Saved data entries
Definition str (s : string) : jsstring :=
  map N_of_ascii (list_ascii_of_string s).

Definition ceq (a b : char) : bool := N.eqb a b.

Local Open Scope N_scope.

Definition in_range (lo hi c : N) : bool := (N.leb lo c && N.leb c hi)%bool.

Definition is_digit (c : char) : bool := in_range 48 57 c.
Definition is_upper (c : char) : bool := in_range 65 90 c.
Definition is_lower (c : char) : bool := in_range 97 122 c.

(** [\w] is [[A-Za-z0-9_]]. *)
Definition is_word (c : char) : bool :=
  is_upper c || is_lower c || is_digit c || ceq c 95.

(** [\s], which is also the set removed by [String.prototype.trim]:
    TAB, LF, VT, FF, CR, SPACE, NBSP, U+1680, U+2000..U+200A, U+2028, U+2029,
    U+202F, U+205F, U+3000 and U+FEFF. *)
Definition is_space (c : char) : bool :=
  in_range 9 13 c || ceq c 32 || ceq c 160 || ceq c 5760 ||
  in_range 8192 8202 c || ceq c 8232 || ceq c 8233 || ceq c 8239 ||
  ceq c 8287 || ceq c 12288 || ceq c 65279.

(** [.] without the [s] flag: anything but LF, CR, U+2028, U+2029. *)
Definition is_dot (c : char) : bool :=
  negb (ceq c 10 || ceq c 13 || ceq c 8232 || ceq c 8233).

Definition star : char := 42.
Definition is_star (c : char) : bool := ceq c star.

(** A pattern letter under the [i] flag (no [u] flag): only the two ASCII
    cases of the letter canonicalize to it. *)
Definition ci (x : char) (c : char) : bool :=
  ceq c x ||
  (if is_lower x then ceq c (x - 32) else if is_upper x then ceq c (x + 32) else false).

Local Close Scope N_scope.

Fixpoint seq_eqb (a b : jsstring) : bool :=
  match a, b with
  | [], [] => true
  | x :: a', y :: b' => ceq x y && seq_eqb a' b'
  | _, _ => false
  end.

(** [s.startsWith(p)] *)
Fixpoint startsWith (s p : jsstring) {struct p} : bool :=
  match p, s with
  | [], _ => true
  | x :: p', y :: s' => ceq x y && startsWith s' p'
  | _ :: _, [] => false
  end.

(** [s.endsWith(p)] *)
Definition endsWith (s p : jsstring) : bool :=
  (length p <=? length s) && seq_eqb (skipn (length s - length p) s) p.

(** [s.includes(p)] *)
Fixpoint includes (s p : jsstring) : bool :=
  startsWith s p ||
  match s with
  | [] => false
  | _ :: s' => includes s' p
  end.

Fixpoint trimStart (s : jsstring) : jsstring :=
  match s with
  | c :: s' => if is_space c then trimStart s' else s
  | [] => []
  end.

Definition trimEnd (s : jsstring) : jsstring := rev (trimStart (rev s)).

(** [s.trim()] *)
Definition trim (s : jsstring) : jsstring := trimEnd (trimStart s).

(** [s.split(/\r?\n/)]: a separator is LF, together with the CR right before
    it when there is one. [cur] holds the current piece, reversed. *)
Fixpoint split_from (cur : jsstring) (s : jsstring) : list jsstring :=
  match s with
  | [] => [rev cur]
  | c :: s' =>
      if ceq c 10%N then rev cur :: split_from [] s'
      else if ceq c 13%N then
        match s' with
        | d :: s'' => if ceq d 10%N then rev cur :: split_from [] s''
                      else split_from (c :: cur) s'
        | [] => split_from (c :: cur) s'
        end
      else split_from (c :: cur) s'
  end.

(Work instruction)
Reply with nothing but the number of lines in the entries above that hold the string "trimEnd".

(Completed exercise)
2